Winklevoss Brothers Face Second Time Rejection For Their Bitcoin ETF
This is for the second time that Winklevoss Brothers have been facing rejection for their Bitcoin ETF by the U.S Securities and Exchange Commission (SEC). After facing rejection last year, the Gemini exchange founders had applied for Bitcoin ETF and wanted to secure the Winklevoss Bitcoin Trust on BATS Global Market’s BZX stock exchange with its latest filing in June.
According to the SEC report published on July 26, Thursday, the ETF filing was curbed with a 3-1 vote where SEC noted that the filing has not met with the requirements of the Exchange Act and the commission’s existing guidelines. Moreover, the agency clarifies that its decision should not be taken as a judgement against cryptocurrencies or the blockchain technology, but instead it is based on the structure of the proposal that was pitched.
The SEC document notes: “Although the Commission is disapproving this proposed rule change, the Commission emphasizes that its disapproval does not rest on an evaluation of whether bitcoin, or blockchain technology more generally, has utility or value as an innovation or an investment. Rather, the Commission is disapproving this proposed rule change because, as discussed in detail below, BZX has not met its burden under the Exchange Act and the Commission’s Rules of Practice to demonstrate that its proposal is consistent with the requirements of the Exchange Act Section 6(b)(5), in particular the requirement that its rules be designed to prevent fraudulent and manipulative acts and practices.”
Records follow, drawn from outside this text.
Fixpoint run {St : Type} `{!StatusStore St} {A : Type}
    (p : Prog A) (σ : St) : A * St :=
  match p with
  | Ret a => (a, σ)
  | SetStatusCall pl k => run k (store_setStatus pl σ)
  | GetStatusCall s ss k => run (k (store_getStatus s ss σ)) σ
  | IsLoadingCall s ss k => run (k (store_isLoading s ss σ)) σ
  end.

(** The value an operation returns, and the store it leaves. *)
Definition result {St : Type} `{!StatusStore St} {A : Type}
    (p : Prog A) (σ : St) : A := (run p σ).1.
Definition after {St : Type} `{!StatusStore St} {A : Type}
    (p : Prog A) (σ : St) : St := (run p σ).2.

(** *** Properties of call trees *)

(** Every call of the tree, whatever the store answers, is about key
    [k]. *)
Inductive CallsOnlyAt (k : StatusKey) {A : Type} : Prog A -> Prop :=
| coa_ret a : CallsOnlyAt k (Ret a)
| coa_set p c :
    (p_section p, p_subsection p) = k ->
    CallsOnlyAt k c -> CallsOnlyAt k (SetStatusCall p c)
| coa_get s ss c :
    (s, ss) = k ->
    (forall st, CallsOnlyAt k (c st)) -> CallsOnlyAt k (GetStatusCall s ss c)
| coa_loading s ss c :
    (s, ss) = k ->
    (forall b, CallsOnlyAt k (c b)) -> CallsOnlyAt k (IsLoadingCall s ss c).

(** The tree performs at least one call on the store. *)
Definition callsStore {A : Type} (p : Prog A) : bool :=
  match p with
  | Ret _ => false
  | _ => true
  end.

(** The tree calls the store, and only about key [k]. *)
Definition Targets (k : StatusKey) {A : Type} (p : Prog A) : Prop :=
  callsStore p = true /\ CallsOnlyAt k p.

(** The tree never calls the store's [setStatus]. *)
Inductive ReadOnly {A : Type} : Prog A -> Prop :=
| ro_ret a : ReadOnly (Ret a)
| ro_get s ss c :
    (forall st, ReadOnly (c st)) -> ReadOnly (GetStatusCall s ss c)
| ro_loading s ss c :
    (forall b, ReadOnly (c b)) -> ReadOnly (IsLoadingCall s ss c).

(** The option resolution rule in the words of the specification:
    the section is the explicit value if provided, else the default
    section; the subsection is the explicit value if provided, else
    absent.  An omitted record provides nothing. *)
Definition resolveOptions (defaultSection : Sec) (opts : option Opts)
    : StatusKey :=
  match opts with
  | None => (defaultSection, None)
  | Some o =>
      (match section o with
       | Some s => s
       | None => defaultSection
       end,
       match subsection o with
       | Some ss => Some ss
       | None => None
       end)
  end.

End Composable.

Global Arguments Opts : clear implicits.
Global Arguments StatusPayload : clear implicits.
Global Arguments StatusKey : clear implicits.
Global Arguments Prog : clear implicits.
Global Arguments StatusUpdater : clear implicits.
Global Arguments StatusStore : clear implicits.

(** ** The calls an operation performs *)

Section CallTraces.
Context {Sec Status : Type}.

(** One call on the store, with its arguments. *)
Inductive StoreCall : Type :=
| CalledSetStatus (p : StatusPayload Sec Status)
| CalledGetStatus (s : Sec) (ss : option string)
| CalledIsLoading (s : Sec) (ss : option string).

(** The calls a tree performs, in order, when it is run in store [σ]. *)
Fixpoint calls {St : Type} `{!StatusStore Sec Status St} {A : Type}
    (p : Prog Sec Status A) (σ : St) : list StoreCall :=
  match p with
  | Ret _ => []
  | SetStatusCall pl k => CalledSetStatus pl :: calls k (store_setStatus pl σ)
  | GetStatusCall s ss k =>
      CalledGetStatus s ss :: calls (k (store_getStatus s ss σ)) σ
  | IsLoadingCall s ss k =>
      CalledIsLoading s ss :: calls (k (store_isLoading s ss σ)) σ
  end.

(** Two stores, possibly of different implementations, answer the two
    reads alike at key [k]. *)
Definition AgreeAt (k : StatusKey Sec) {St1 St2 : Type}
    `{!StatusStore Sec Status St1} `{!StatusStore Sec Status St2}
    (σ1 : St1) (σ2 : St2) : Prop :=
  store_getStatus k.1 k.2 σ1 = store_getStatus k.1 k.2 σ2
  /\ store_isLoading k.1 k.2 σ1 = store_isLoading k.1 k.2 σ2.

(** A store in which the status read at a key that was just written is
    the status written. *)
Definition ReadsBackWrites (St : Type) `{!StatusStore Sec Status St} : Prop :=
  forall (p : StatusPayload Sec Status) (σ : St),
    store_getStatus (p_section p) (p_subsection p) (store_setStatus p σ)
    = p_status p.

End CallTraces.

Global Arguments StoreCall : clear implicits.

(** ** The status store *)

Section Registry.
Context {Sec Status : Type} `{!StatusEnum Status} `{Countable Sec}.

(** Modelled from the spec: the status store returned by
    [useStatusStore()], whose source file is not part of the sources at
    hand.  The specification describes it as a registry mapping
    (Section, Subsection-or-absent) to Status with read and write access
    and a derived "is loading" predicate; a key that was never written
    reads as [NONE].  How the predicate is derived from the registry is
    not fixed by the specification and is the parameter
    [derivedLoading]. *)
Definition registryStore
    (derivedLoading : gmap (StatusKey Sec) Status -> Sec -> option string -> bool)
    : StatusStore Sec Status (gmap (StatusKey Sec) Status) :=
  {| store_setStatus p m := <[(p_section p, p_subsection p) := p_status p]> m;
     store_getStatus s ss m := default NONE (m !! (s, ss));
     store_isLoading s ss m := derivedLoading m s ss |}.

End Registry.

(** ** The example scenario of the specification *)

Module Scenario.

(** Modelled from the spec: the members of [Status] that the example
    scenario needs ([Status.NONE], a loading state and
    [Status.SUCCESS]); the enumeration itself is declared in
    [@/types/status]. *)
Inductive ScenarioStatus : Type := St_NONE | St_LOADING | St_SUCCESS.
What seems from the SEC’s comments is that the nonconformity in regulations across the globe has caused SEC to arrive at this decision. The agency argues that a majority of Bitcoin trading occurs outside the ambit of United States regulatory bodies. Considering cryptocurrencies as an international trading asset, the SEC says that there is no guarantee in order to protect investors against fraud and manipulation.
The SEC notes that BZX needs to mitigate these concerns and would need to “enter into surveillance-sharing agreements with, or hold Intermarket Surveillance Group membership in common with, at least one significant, regulated market relating to bitcoin” as“such agreements provide a necessary deterrent to manipulation because they facilitate the availability of information needed to fully investigate a manipulation if it were to occur.”
Earlier this year at the World Economic Forum 2018, IMF chairman Christine Lagarde called for international cooperation on cryptocurrency regulations. It seems that the SEC comments recently again reiterate these views. Moreover, the G20 member countries have been working rigorously over the past few months to establish a common regulatory framework and structure.
However, the SEC has left its options open for approving such products in the future noting that "over time, regulated bitcoin-related markets may continue to grow and develop."
Just three days back, Bitcoin climbed the $8000 mark after a huge optimism strikes the market regarding SEC’s approval of the CBOE Bitcoin ETF. However, with the latest rejection, the world’s largest cryptocurrency has corrected below $8000.